Lemma recolor_ok_world (ps : list (Particle num)) :
  forall (w w3 : World num) (ps' : list (Particle num)),
    recolor random w ps = Ok (w3, ps') tt ->
    w3 = with_draws w (List.length ps + w_draws w).
Proof.
  induction ps as [|p rest IH]; intros w w3 ps'.
  - cbn [recolor]. intros Heq. inversion Heq. destruct w3; reflexivity.
  - cbn [recolor].
    destruct (pickColor random w) as [w1 hex|w1] eqn:Hpick; [|discriminate].
    assert (Hw1 : w1 = with_draws w (S (w_draws w))).
    { unfold pickColor in Hpick.
      destruct (ref_colors (w_currentPalette w)); [|discriminate].
      inversion Hpick. reflexivity. }
    destruct hex as [h|]; [|discriminate]. cbn [hexToRgb_of].
    destruct (recolor random w1 rest) as [[w2 rest'] u|[w2 rest']] eqn:Hrest;
      [|discriminate].
    destruct u. intros Heq. inversion Heq; subst w3.
    rewrite (IH _ _ _ Hrest), Hw1.
    unfold with_draws. cbn. f_equal. lia.
Qed.

(** What [setMood] leaves of the pointer, the palette and the background,
    however it ends. *)
Lemma setMood_keeps_pointer (key : string) (w : World num) :
  w_mouse (state_of (setMood random key w)) = w_mouse w
  /\ w_targetMouse (state_of (setMood random key w)) = w_targetMouse w
  /\ w_currentPalette (state_of (setMood random key w))
     = match palette_get key with
       | Some ref => ref
       | None => w_currentPalette w
       end
  /\ w_background (state_of (setMood random key w))
     = match palette_get key with
       | Some ref => match ref_bg ref with
                     | Some c => c
                     | None => w_background w
                     end
       | None => w_background w
       end.
Proof.
  unfold setMood.
  destruct (palette_get key) as [ref|]; [|repeat split; reflexivity].
  set (w2 := match ref_bg ref with
             | Some c => with_background (with_palette w ref) c
             | None => with_palette w ref
             end).
  assert (Hw2 : w_mouse w2 = w_mouse w /\ w_targetMouse w2 = w_targetMouse w
                /\ w_currentPalette w2 = ref
                /\ w_background w2 = match ref_bg ref with
                                     | Some c => c
                                     | None => w_background w
                                     end).
  { subst w2. destruct (ref_bg ref); repeat split; reflexivity. }
  destruct (ref_colors (w_currentPalette w2)) as [cs|] eqn:Hcs.
  - destruct (recolor_pool random (w_particles w2) w2 Hcs)
      as (n & ps' & Hst & _).
    destruct (recolor random w2 (w_particles w2)) as [[w3 ps3] u|[w3 ps3]];
      cbn [state_of] in Hst; inversion Hst; subst w3 ps3.
    + unfold show_palette.
      destruct (w_swatches _); [exact Hw2|].
      destruct (ref_colors _); exact Hw2.
    + exact Hw2.
  - rewrite (recolor_no_colors random (w_particles w2) w2 Hcs).
    destruct (w_particles w2).
    + unfold show_palette.
      destruct (w_swatches _); [exact Hw2|].
      destruct (ref_colors _); exact Hw2.
    + exact Hw2.
Qed.
End MoodState.

Lemma swatch_colors_five (cs : list string) :
  List.length cs = 5%nat ->
  map (fun i => nth_error cs (i mod 5)) (seq 0 5) = map Some cs.
Proof.
  destruct cs as [|c0 [|c1 [|c2 [|c3 [|c4 [|c5 rest]]]]]]; try discriminate.
  reflexivity.
Qed.

Lemma swatch_color_defined (cs : list string) (i : nat) :
  cs <> [] ->
  exists c, nth_error cs (i mod List.length cs) = Some c /\ In c cs.
Proof.
  intros Hne.
  assert (Hlen : List.length cs <> 0%nat) by (destruct cs; [congruence|discriminate]).
  destruct (nth_error cs (i mod List.length cs)) as [c|] eqn:Hnth.
  - exists c. split; [reflexivity|]. eapply nth_error_In. exact Hnth.
  - apply nth_error_None in Hnth.
    pose proof (Nat.mod_upper_bound i (List.length cs) Hlen). lia.
Qed.
(** C1, amended.  [drop_highly_correlated_variables] returns a new frame
    with the rows of the table and, in their order, the columns that are
    not correlated at or above the threshold with any other column: of a
    pair at or above the threshold neither the later nor the earlier
    column survives.  On A = [1, 2, 3, 4], B = [2, 4, 6, 8] with threshold
    0.7 the result has no column: B and A are both dropped. *)
Theorem drop_highly_correlated_variables_survivors {conv : FloatOfStr} :
  (forall (h : heap) (r : ref) (T : DataFrame) (t : float) mat,
      h !! r = Some T ->
      well_formed T ->
      to_numpy_float T = Ok mat ->
      exists T',
        drop_highly_correlated_variables r t h
        = (Ok (length h), h ++ [T']) /\
        df_len T' = df_len T /\
        df_columns T' `sublist_of` df_columns T /\
        forall j b,
          column_names T !! j = Some b ->
          (b ∈ column_names T' <->
           forall i, i ≠ j -> (i < length (column_names T))%nat ->
                     F64.geb (abs_corr mat i j) t = false)) /\
  drop_highly_correlated_variables 0%nat default_threshold
    [example_correlated]
  = (Ok 1%nat, [example_correlated; mkDataFrame 4 []]).
Proof.
  split; [|by vm_compute].
  intros h r T t mat Hr Hwf Hmat. eexists.
  split; [by apply drop_highly_correlated_variables_run|].
  split; [done|]. split; [apply sublist_filter|].
  intros j b Hj. by apply survives_iff.
Qed.

Lemma example_correlated_mat {conv : FloatOfStr} :
  to_numpy_float example_correlated
  = Ok [[1; 2; 3; 4]; [2; 4; 6; 8]]%float.
Proof. reflexivity. Qed.

Lemma drop_highly_correlated_variables_survivors_witness :
  [example_correlated] !! 0%nat = Some example_correlated /\
  well_formed example_correlated /\
  to_numpy_float (conv := decimal) example_correlated
  = Ok [[1; 2; 3; 4]; [2; 4; 6; 8]]%float /\
  exists T',
    drop_highly_correlated_variables (conv := decimal) 0%nat default_threshold
      [example_correlated]
    = (Ok 1%nat, [example_correlated] ++ [T']) /\
    df_len T' = 4%nat.
Proof.
  split; [reflexivity|]. split; [exact example_correlated_well_formed|].
  split; [exact example_correlated_mat|].
  destruct (proj1 (drop_highly_correlated_variables_survivors (conv := decimal))
              [example_correlated] 0%nat example_correlated default_threshold
              _ eq_refl example_correlated_well_formed example_correlated_mat)
    as (T' & Hrun & Hlen & _).
  exists T'. split; [exact Hrun|exact Hlen].
Defined.
(** [self.ws = websocket.WebSocketApp(WS_ENDPOINT, ...)] *)
Definition new_websocket_app : CtrlM unit :=
  fun s =>
    let h := ws_made (snd s) in
    match lib_call (EvWsCreate h) (snd s) with
    | (Ret _, w1) =>
        (Ret tt,
         (set_ws (Some h) (fst s),
          mkWorld (http_sent w1) (lib_calls w1) (S h) (sleeps w1) (log w1)))
    | (Raise e, w1) => (Raise e, (fst s, w1))
    end.

(** A method call on [self.ws]; on [None] the attribute lookup fails. *)
Definition on_ws {A} (f : nat -> M world A) : CtrlM A :=
  c <- self ;;
  match ws c with
  | Some h => in_world (f h)
  | None => raise AttributeError
  end.

(** Modelled from the spec: [RyobiWssCtrl.authenticate], called by
    [open_wss_thread], is defined nowhere in the source files; the spec
    has [connect] synchronously send an authentication frame on the
    socket it has just opened. *)
Definition authenticate : CtrlM unit :=
  on_ws (fun h => lib_call (EvAuth h)).

(** Modelled from the spec: [RyobiWssCtrl.subscribe], called by
    [open_wss_thread], is defined nowhere in the source files; the spec
    has [connect] synchronously send a subscription frame after the
    authentication frame. *)
Definition subscribe : CtrlM unit :=
  on_ws (fun h => lib_call (EvSub h)).

(** [self.ws.send(json_message)] *)
Definition ws_send (json_message : json) : CtrlM unit :=
  on_ws (fun h => lib_call (EvSend h json_message)).

(** [self.ws.close()]: the library's [close] stops the read loop and
    drops the socket, swallowing transport errors. *)
Definition ws_close : CtrlM unit :=
  on_ws (fun h => fun w => (Ret tt, emit (EvClose h) w)).

(** [self.wst = threading.Thread(target=self.ws.run_forever)] *)
Definition new_thread : CtrlM unit :=
  c <- self ;;
  match ws c with
  | Some h => update (set_wst (Some h))
  | None => raise AttributeError
  end.

(** [self.wst.start()] *)
Definition thread_start : CtrlM unit :=
  c <- self ;;
  match wst c with
  | Some h => in_world (lib_call (EvThreadStart h))
  | None => raise AttributeError
  end.

(** [self.wst.is_alive()] *)
Definition thread_is_alive : CtrlM bool :=
  c <- self ;;
  match wst c with
  | Some h => ret (thread_alive E h)
  | None => raise AttributeError
  end.

(** ** Socket callbacks *)

Definition on_error : CtrlM unit := update (set_socket_state SOCK_ERROR).
Definition on_close : CtrlM unit := update (set_socket_state SOCK_CLOSE).
Definition on_pong : CtrlM unit := ret tt.
Definition on_open : CtrlM unit := update (set_socket_state SOCK_CONNECTED).

Definition on_message (message : option json) : CtrlM unit :=
  update (set_sent_counter 0) ;;;
  match message with
  | Some wss_data => ret tt
  | None => raise ValueError          (* json.loads fails *)
  end.

Definition run_callback (cb : callback) : CtrlM unit :=
  match cb with
  | CbOpen => on_open
  | CbClose => on_close
  | CbError => on_error
  | CbPong => on_pong
  | CbMessage m => on_message m
  end.

(** The network thread running one callback: the library wraps the call
    and does not let its exception reach the controller's caller. *)
Definition fire (cb : callback) : CtrlM unit :=
  fun s =>
    match run_callback cb s with
    | (_, (c', w')) => (Ret tt, (c', emit (EvCallback cb) w'))
    end.

Fixpoint fire_all (cbs : list callback) : CtrlM unit :=
  match cbs with
  | [] => ret tt
  | cb :: rest => fire cb ;;; fire_all rest
  end.

(** [await asyncio.sleep(0.5)]: while the caller is suspended the network
    thread, if one was started, runs the callbacks the oracle gives. *)
Definition sleep : CtrlM unit :=
  fun s =>
    let w := snd s in
    let w1 := mkWorld (http_sent w) (lib_calls w) (ws_made w)
                      (S (sleeps w)) (EvSleep :: log w) in
    if started (log w) then fire_all (bg_events E (sleeps w)) (fst s, w1)
    else (Ret tt, (fst s, w1)).

(** ** Connection *)

(** [RyobiWssCtrl.check_credentials] *)
Definition check_credentials : CtrlM bool :=
  c <- self ;;
  if negb (Py.truthy (api_key (base c))) then
    ok <- as_api (login E LOGIN_URL) ;;
    if (ok : bool) then ret true else ret false
  else ret true.

(** The body of the [try] block of [open_wss_thread]. *)
Definition wss_setup : CtrlM bool :=
  new_websocket_app ;;;
  authenticate ;;;
  subscribe ;;;
  new_thread ;;;
  thread_start ;;;
  alive <- thread_is_alive ;;
  if (alive : bool) then ret true else ret false.

(** [RyobiWssCtrl.open_wss_thread] *)
Definition open_wss_thread : CtrlM bool :=
  ok <- check_credentials ;;
  if negb ok then ret false
  else
    try_except wss_setup is_WebSocketException
               (update (set_socket_state SOCK_ERROR) ;;; ret false).

(** The [for i in range(15)] loop of [connect_wss], [n] rounds left. *)
Fixpoint connect_poll (n : nat) : CtrlM bool :=
  match n with
  | O => ret false
  | S n' =>
      c <- self ;;
      if sock_state_eqb (socket_state c) SOCK_CONNECTED then ret true
      else sleep ;;; connect_poll n'
  end.

(** [RyobiWssCtrl.connect_wss] *)
Definition connect_wss : CtrlM bool :=
  c <- self ;;
  if sock_state_eqb (socket_state c) SOCK_CONNECTED then ret true
  else
    ok <- open_wss_thread ;;
    if (ok : bool) then connect_poll 15 else ret false.

(** ** Publishing *)

(** The [if self.sent_counter >= 5] block of [publish_wss]. *)
Definition dead_link_check : CtrlM unit :=
  c <- self ;;
  if Z.leb 5 (sent_counter c) then
    update (set_sent_counter 0) ;;;
    ws_close ;;;
    update (set_socket_state SOCK_CLOSE)
  else ret tt.

(** The [for attempt in range(N_RETRY)] loop of [publish_wss]. The [try]
    block yields whether it returned. *)
Fixpoint publish_loop (attempts : nat) (json_message : json) : CtrlM bool :=
  match attempts with
  | O => ret false
  | S n =>
      c <- self ;;
      if sock_state_eqb (socket_state c) SOCK_CONNECTED then
        sent <- try_except
                  (ws_send json_message ;;;
                   update (fun c => set_sent_counter (sent_counter c + 1) c) ;;;
                   ret true)
                  is_WebSocketConnectionClosedException
                  (update (set_socket_state SOCK_CLOSE) ;;; ret false) ;;
        if (sent : bool) then ret true else publish_loop n json_message
      else
        connect_wss ;;;
        publish_loop n json_message
  end.

(** [RyobiWssCtrl.publish_wss]; [dict_message] stands for its
    serialisation [json.dumps(dict_message)] as well. *)
Definition publish_wss (dict_message : json) : CtrlM bool :=
  dead_link_check ;;;
  publish_loop N_RETRY dict_message.

End Wss.

(** * Vocabulary of the properties *)

(** ** HTTP *)

(** The outcomes [send_http] answers with another attempt: a status other
    than 200 and 401, or a network-level error. *)
Definition retried (o : http_outcome) : bool :=
  match o with
  | HttpResponse status_code _ =>
      negb (Z.eqb status_code 200) && negb (Z.eqb status_code 401)
  | HttpRequestError _ => true
  end.

(** Status 500, status 503 or a timeout. *)
Definition server_down (o : http_outcome) : bool :=
  match o with
  | HttpResponse status_code _ =>
      Z.eqb status_code 500 || Z.eqb status_code 503
  | HttpRequestError TimeoutException => true
  | HttpRequestError _ => false
  end.

(** From world [w] on, the next [N_RETRY] requests are all retried. *)
Definition exhausts_retries (E : env) (w : world) : Prop :=
  forall k, k < N_RETRY -> retried (http_reply E (http_sent w + k)) = true.

(** From world [w] on, a 401 arrives within [N_RETRY] requests, after
    retried outcomes only. *)
Definition receives_401 (E : env) (w : world) : Prop :=
  exists k body,
    k < N_RETRY /\
    (forall j, j < k -> retried (http_reply E (http_sent w + j)) = true) /\
    http_reply E (http_sent w + k) = HttpResponse 401 body.

(** The world after [n] more HTTP requests. *)
Definition after_requests (n : nat) (method url : string) (w : world)
  : world :=
  mkWorld (n + http_sent w) (lib_calls w) (ws_made w) (sleeps w)
          (repeat (EvHttp method url) n ++ log w).

(** [x[k1][k2]...], when every step is a dict holding the key. *)
Fixpoint path (ks : list string) (x : json) : option json :=
  match ks with
  | [] => Some x
  | k :: ks' =>
      match x with
      | JObj d => match Py.lookup k d with
                  | Some v => path ks' v
                  | None => None
                  end
      | _ => None
      end
  end.

Definition lacks (ks : list string) (body : json) : bool :=
  match path ks body with Some _ => false | None => true end.

(** The login failure property in the spec's words: on a body lacking
    [result._id] or [result.auth.apiKey], [login] returns false and the
    stored [user_id] and [api_key] are what they were. *)
Definition login_failure_claim (E : env) (body : json) (a : RyobiApi)
    (w : world) : Prop :=
  http_reply E (http_sent w) = HttpResponse 200 (Some body) ->
  lacks ["result"; "_id"] body || lacks ["result"; "auth"; "apiKey"] body
    = true ->
  fst (login E LOGIN_URL (a, w)) = Ret false /\
  user_id (fst (snd (login E LOGIN_URL (a, w)))) = user_id a /\
  api_key (fst (snd (login E LOGIN_URL (a, w)))) = api_key a.

(** [ds] are the descriptors [get_devices], called on client [a] in world
    [w], builds from the response it gets, which leaves the world [w']. *)
Definition built_from (E : env) (url : string) (a : RyobiApi)
    (w w' : world) (ds : list pydict) : Prop :=
  exists resp result items,
    send_http E "GET" url w = (Ret resp, w') /\
    Py.getitem resp "result" = Ret result /\
    Py.iter result = Ret items /\
    Forall2 (fun r d => make_device a r = Ret d) items ds.

(** ** WebSocket session *)

Definition is_inbound (e : event) : bool :=
  match e with EvCallback (CbMessage _) => true | _ => false end.

(** Number of inbound messages handled so far. *)
Definition inbound (l : list event) : nat := length (filter is_inbound l).

Definition is_auth (h : nat) (e : event) : bool :=
  match e with EvAuth h' => Nat.eqb h h' | _ => false end.

(** In [l] (most recent first) a subscription frame was sent on handle
    [h], and an authentication frame before it. *)
Fixpoint auth_then_sub (h : nat) (l : list event) : bool :=
  match l with
  | [] => false
  | EvSub h' :: older =>
      if Nat.eqb h h' then existsb (is_auth h) older
      else auth_then_sub h older
  | _ :: older => auth_then_sub h older
  end.

(** Every thread start comes after both frames on its handle, and every
    callback after a thread start. *)
Fixpoint log_ok (l : list event) : bool :=
  match l with
  | [] => true
  | EvThreadStart h :: older => auth_then_sub h older && log_ok older
  | EvCallback _ :: older => started older && log_ok older
  | _ :: older => log_ok older
  end.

### Exercise requirements
Reproduce, word for word and in full, only the lines above that start at the line with "match run_callback cb s with" and run through the line with "let w := snd s in", both ends included.

### Written response
    match run_callback cb s with
    | (_, (c', w')) => (Ret tt, (c', emit (EvCallback cb) w'))
    end.

Fixpoint fire_all (cbs : list callback) : CtrlM unit :=
  match cbs with
  | [] => ret tt
  | cb :: rest => fire cb ;;; fire_all rest
  end.

(** [await asyncio.sleep(0.5)]: while the caller is suspended the network
    thread, if one was started, runs the callbacks the oracle gives. *)
Definition sleep : CtrlM unit :=
  fun s =>
    let w := snd s in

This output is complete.